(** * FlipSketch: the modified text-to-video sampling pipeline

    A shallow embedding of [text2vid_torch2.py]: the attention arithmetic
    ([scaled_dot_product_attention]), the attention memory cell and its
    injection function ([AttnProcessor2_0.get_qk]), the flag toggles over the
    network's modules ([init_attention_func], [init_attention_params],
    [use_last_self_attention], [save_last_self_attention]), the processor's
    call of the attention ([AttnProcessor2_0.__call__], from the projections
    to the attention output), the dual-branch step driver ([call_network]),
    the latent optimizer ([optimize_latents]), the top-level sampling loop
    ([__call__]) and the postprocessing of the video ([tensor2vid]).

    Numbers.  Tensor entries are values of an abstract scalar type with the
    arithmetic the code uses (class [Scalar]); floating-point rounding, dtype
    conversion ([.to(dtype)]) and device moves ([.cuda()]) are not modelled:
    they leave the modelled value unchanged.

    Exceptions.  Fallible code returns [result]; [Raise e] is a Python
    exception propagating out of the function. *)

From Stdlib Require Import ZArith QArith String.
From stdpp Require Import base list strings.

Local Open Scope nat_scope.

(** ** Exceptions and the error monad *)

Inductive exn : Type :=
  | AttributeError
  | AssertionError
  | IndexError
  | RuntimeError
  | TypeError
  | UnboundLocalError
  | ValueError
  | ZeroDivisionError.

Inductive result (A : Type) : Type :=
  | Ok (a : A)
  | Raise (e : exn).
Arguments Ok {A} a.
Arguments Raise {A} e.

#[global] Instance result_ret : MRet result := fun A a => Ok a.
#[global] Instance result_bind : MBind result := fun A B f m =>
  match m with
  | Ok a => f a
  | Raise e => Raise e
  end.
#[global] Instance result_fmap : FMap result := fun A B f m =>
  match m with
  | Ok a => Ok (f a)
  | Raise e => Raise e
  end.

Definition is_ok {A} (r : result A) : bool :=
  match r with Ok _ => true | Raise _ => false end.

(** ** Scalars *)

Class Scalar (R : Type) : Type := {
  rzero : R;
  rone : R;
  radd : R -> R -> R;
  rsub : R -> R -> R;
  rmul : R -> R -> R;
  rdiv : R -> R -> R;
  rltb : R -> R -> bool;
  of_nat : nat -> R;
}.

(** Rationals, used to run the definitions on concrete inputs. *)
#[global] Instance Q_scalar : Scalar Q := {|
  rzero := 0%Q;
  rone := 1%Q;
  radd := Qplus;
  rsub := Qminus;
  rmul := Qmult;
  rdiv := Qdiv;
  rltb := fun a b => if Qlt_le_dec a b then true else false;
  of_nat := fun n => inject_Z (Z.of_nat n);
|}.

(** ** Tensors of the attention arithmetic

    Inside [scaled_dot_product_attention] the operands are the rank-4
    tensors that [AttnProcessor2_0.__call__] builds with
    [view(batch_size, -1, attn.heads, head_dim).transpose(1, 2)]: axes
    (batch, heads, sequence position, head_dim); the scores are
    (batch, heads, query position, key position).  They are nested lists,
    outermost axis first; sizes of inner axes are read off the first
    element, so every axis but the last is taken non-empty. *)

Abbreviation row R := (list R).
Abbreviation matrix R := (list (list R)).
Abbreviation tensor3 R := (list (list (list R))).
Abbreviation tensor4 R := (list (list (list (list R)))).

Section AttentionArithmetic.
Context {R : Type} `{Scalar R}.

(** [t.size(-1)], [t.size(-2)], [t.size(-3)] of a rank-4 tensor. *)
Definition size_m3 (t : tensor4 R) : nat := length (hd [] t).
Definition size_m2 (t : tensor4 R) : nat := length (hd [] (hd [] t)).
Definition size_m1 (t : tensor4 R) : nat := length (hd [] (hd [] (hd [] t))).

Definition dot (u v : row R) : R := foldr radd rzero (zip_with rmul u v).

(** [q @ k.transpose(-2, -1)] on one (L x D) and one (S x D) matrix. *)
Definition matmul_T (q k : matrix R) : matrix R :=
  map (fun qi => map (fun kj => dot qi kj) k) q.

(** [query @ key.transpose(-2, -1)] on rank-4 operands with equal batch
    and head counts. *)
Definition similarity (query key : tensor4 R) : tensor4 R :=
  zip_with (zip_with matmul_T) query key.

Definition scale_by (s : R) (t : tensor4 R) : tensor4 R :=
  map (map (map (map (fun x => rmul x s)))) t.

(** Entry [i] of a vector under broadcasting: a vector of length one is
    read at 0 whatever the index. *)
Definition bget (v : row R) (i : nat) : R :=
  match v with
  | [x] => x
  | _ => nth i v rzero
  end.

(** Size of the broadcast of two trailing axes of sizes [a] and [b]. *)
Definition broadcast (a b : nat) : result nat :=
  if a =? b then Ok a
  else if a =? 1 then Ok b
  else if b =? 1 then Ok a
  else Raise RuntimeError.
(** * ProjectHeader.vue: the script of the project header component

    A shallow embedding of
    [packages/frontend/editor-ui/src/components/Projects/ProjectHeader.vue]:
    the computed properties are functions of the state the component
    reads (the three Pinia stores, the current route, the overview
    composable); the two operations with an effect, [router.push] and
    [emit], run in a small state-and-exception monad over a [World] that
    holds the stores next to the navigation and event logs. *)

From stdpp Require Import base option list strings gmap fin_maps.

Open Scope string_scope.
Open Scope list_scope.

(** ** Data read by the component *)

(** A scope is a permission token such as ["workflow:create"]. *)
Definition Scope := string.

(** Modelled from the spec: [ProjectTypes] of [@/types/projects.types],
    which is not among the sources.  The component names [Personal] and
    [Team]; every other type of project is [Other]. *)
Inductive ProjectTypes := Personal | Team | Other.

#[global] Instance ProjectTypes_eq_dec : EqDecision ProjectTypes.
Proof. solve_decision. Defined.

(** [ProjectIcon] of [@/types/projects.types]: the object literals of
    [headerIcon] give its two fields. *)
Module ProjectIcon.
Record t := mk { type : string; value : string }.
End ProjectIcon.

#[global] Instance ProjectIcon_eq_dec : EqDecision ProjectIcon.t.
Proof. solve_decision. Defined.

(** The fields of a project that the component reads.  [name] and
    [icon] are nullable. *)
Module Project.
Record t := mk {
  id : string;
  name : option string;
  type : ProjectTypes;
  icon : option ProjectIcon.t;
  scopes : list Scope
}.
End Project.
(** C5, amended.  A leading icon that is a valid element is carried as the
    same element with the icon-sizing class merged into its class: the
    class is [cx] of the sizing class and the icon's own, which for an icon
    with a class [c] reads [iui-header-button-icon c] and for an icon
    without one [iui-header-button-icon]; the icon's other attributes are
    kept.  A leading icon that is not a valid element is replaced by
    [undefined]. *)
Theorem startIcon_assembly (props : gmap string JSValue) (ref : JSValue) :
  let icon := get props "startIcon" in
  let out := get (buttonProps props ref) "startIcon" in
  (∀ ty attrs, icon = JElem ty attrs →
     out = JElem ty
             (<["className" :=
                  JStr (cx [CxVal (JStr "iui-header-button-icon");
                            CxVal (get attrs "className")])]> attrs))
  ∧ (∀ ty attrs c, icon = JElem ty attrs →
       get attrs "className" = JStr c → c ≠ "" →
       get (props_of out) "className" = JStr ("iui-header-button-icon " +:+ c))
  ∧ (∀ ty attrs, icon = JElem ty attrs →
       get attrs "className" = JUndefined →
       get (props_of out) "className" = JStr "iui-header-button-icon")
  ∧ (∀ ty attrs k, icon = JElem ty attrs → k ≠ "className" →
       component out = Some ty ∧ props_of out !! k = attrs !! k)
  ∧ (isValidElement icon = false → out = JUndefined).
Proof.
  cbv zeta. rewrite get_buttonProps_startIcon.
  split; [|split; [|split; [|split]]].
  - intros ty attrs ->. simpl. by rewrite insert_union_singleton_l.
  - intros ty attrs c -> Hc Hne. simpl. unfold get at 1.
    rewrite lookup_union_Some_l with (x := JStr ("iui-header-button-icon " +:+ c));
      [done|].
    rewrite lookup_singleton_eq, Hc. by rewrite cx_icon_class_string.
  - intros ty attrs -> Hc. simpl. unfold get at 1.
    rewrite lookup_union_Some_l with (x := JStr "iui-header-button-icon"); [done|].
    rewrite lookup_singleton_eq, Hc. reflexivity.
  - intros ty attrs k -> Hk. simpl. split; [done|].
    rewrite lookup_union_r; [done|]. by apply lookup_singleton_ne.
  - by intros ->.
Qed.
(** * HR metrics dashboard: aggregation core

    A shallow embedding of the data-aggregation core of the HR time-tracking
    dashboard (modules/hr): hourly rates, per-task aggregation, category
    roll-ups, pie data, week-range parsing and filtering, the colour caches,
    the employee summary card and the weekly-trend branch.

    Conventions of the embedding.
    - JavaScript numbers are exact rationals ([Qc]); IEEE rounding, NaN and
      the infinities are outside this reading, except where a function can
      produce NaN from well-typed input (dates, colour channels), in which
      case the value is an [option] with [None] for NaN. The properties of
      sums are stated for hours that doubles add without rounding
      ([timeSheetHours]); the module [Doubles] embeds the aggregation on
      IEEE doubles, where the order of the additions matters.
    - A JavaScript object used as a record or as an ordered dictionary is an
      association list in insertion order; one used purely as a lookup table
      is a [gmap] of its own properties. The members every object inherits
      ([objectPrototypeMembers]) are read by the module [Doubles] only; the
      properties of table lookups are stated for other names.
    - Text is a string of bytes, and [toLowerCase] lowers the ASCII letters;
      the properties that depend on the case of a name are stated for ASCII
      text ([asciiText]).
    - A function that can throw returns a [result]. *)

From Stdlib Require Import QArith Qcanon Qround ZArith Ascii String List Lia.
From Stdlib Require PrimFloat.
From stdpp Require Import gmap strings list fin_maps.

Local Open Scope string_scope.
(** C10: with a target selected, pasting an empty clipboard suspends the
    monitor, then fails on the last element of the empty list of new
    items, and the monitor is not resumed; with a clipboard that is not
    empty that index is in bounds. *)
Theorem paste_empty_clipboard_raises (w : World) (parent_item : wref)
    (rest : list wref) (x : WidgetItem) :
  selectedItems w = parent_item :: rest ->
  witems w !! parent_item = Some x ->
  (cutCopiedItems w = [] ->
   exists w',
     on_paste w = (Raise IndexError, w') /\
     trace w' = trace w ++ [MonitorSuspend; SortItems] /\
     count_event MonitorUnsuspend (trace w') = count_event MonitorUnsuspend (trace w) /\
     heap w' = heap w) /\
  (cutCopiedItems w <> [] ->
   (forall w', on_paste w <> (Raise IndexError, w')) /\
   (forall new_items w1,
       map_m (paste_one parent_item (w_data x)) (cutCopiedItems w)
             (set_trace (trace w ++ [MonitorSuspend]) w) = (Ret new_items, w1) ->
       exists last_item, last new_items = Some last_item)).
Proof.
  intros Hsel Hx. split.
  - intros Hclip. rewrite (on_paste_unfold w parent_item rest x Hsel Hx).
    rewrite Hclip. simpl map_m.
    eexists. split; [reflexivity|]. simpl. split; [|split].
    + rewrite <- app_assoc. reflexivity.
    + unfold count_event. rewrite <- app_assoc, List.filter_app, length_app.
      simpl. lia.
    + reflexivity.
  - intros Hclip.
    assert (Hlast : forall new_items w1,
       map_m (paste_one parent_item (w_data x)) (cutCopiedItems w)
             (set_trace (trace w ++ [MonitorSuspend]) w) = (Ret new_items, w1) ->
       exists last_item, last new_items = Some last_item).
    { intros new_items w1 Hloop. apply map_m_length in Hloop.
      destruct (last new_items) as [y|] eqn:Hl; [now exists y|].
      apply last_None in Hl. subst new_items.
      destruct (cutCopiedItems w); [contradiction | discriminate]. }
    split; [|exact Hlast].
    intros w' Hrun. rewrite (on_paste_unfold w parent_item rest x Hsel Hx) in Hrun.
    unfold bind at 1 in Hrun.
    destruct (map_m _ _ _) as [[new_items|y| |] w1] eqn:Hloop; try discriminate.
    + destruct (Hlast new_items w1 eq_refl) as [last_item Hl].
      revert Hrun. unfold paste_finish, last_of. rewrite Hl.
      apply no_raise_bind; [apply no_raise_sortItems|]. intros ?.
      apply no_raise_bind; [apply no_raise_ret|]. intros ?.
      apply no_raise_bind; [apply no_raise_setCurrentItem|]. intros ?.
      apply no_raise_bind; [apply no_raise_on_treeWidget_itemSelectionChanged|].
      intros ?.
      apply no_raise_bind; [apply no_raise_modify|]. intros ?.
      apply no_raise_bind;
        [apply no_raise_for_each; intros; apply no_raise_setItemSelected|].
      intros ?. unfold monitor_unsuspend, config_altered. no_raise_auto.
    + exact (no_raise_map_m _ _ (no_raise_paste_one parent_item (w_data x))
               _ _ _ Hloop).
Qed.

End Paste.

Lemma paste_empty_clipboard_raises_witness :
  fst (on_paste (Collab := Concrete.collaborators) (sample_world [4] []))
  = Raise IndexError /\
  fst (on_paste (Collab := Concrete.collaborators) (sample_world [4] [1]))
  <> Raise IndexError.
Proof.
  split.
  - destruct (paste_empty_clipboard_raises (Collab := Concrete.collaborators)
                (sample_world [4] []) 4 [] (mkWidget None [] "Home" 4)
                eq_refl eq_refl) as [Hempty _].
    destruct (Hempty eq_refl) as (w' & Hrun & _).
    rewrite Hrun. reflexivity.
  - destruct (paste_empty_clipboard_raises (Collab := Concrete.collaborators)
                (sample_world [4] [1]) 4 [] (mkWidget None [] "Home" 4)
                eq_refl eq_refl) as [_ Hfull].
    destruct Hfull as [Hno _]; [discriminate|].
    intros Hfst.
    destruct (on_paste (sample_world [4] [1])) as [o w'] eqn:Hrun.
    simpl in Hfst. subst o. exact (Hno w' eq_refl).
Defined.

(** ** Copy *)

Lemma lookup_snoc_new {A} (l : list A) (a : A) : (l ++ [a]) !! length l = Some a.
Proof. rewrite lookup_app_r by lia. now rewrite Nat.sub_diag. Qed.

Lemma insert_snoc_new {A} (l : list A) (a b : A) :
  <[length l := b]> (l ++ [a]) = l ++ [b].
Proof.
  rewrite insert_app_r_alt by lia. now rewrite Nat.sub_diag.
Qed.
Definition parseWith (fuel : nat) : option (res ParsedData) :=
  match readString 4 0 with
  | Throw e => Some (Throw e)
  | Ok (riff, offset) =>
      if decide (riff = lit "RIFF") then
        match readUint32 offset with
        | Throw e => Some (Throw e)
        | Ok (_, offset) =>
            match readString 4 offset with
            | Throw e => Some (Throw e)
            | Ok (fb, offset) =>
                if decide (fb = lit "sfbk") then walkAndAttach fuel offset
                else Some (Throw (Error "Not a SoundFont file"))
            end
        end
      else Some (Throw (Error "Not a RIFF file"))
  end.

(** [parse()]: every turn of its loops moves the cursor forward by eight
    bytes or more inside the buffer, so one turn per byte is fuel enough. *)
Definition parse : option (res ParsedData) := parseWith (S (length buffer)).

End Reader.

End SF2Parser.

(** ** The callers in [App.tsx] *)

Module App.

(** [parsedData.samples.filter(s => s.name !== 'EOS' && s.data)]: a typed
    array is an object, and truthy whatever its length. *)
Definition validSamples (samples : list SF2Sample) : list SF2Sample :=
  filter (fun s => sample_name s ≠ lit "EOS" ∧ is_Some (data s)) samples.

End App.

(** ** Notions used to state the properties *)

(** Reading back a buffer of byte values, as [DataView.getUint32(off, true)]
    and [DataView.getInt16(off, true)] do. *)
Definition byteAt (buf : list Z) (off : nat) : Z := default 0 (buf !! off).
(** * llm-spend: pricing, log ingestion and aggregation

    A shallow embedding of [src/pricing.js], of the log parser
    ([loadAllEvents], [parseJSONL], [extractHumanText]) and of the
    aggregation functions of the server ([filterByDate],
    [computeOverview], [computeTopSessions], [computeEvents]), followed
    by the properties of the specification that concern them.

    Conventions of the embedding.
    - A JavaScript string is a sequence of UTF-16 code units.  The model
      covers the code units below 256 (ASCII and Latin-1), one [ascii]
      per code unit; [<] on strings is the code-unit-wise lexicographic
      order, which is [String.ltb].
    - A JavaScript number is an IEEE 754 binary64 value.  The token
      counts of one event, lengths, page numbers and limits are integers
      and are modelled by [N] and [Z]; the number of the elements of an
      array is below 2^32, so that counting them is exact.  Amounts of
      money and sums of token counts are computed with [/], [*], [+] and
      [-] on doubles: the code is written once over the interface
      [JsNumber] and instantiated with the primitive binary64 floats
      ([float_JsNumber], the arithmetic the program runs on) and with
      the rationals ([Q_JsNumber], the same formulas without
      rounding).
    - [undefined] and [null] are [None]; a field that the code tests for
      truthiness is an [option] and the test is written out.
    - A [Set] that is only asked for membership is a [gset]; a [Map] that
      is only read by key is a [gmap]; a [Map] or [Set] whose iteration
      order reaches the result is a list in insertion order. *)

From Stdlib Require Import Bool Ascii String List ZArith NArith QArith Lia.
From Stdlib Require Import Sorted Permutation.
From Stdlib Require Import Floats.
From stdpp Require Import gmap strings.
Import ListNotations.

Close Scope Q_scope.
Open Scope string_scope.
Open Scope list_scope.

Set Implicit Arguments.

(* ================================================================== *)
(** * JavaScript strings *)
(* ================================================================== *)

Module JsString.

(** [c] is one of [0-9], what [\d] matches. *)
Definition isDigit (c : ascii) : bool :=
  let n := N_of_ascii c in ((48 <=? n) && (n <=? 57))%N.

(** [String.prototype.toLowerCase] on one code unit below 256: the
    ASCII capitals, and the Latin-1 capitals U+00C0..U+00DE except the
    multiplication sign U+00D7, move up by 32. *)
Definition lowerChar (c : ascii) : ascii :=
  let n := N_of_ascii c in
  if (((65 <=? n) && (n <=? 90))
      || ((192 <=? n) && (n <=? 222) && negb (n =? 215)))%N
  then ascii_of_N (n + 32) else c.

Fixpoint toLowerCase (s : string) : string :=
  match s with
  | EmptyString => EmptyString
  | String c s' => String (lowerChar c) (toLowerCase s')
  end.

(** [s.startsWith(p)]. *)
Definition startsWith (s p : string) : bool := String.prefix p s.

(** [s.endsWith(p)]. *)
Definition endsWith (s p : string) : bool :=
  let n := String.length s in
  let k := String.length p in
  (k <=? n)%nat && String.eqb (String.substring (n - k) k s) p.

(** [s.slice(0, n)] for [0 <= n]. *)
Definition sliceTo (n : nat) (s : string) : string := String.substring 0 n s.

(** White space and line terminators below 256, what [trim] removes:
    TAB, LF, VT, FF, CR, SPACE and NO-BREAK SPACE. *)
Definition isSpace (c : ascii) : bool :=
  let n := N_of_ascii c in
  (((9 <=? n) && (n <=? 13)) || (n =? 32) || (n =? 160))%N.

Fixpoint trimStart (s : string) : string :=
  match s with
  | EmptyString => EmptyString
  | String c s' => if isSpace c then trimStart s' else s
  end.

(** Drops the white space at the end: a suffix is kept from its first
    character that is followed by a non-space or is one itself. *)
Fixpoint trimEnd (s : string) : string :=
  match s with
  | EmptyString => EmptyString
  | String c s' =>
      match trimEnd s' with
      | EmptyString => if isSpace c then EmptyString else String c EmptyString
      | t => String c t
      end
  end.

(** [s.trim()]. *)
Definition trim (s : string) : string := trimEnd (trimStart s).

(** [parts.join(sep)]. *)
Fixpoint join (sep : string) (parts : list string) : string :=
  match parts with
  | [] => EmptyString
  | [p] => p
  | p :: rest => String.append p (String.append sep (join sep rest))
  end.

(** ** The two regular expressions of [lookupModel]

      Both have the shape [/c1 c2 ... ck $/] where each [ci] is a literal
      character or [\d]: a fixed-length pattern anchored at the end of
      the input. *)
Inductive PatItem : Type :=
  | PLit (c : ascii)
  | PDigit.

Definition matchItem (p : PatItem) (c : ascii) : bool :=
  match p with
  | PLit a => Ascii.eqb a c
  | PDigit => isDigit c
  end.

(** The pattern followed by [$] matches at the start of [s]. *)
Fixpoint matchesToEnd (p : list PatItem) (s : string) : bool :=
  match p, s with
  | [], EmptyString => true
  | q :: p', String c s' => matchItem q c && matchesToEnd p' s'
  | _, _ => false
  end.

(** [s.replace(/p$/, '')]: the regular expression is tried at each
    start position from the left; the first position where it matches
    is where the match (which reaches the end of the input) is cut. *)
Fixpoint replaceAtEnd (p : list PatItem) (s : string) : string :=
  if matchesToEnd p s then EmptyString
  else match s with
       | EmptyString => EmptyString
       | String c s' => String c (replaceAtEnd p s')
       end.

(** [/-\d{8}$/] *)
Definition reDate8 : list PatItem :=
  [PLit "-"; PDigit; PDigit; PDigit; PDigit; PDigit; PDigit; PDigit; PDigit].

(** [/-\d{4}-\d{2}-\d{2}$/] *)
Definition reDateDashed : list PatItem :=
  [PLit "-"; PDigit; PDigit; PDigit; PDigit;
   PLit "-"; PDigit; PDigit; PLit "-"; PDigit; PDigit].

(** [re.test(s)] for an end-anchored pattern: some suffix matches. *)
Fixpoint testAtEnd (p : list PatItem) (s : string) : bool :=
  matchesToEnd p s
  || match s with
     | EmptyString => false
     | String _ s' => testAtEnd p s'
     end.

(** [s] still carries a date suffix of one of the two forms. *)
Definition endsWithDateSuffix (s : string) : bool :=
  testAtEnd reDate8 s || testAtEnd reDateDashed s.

....................

Would you please copy exactly the part of the entries above that begins at the line containing "split; [|split; [|split; [|split]]]." and ends at the line containing "(** * HR metrics dashboard: aggregation core", both lines included?

* _WRITTEN SOLUTION_
  split; [|split; [|split; [|split]]].
  - intros ty attrs ->. simpl. by rewrite insert_union_singleton_l.
  - intros ty attrs c -> Hc Hne. simpl. unfold get at 1.
    rewrite lookup_union_Some_l with (x := JStr ("iui-header-button-icon " +:+ c));
      [done|].
    rewrite lookup_singleton_eq, Hc. by rewrite cx_icon_class_string.
  - intros ty attrs -> Hc. simpl. unfold get at 1.
    rewrite lookup_union_Some_l with (x := JStr "iui-header-button-icon"); [done|].
    rewrite lookup_singleton_eq, Hc. reflexivity.
  - intros ty attrs k -> Hk. simpl. split; [done|].
    rewrite lookup_union_r; [done|]. by apply lookup_singleton_ne.
  - by intros ->.
Qed.
(** * HR metrics dashboard: aggregation core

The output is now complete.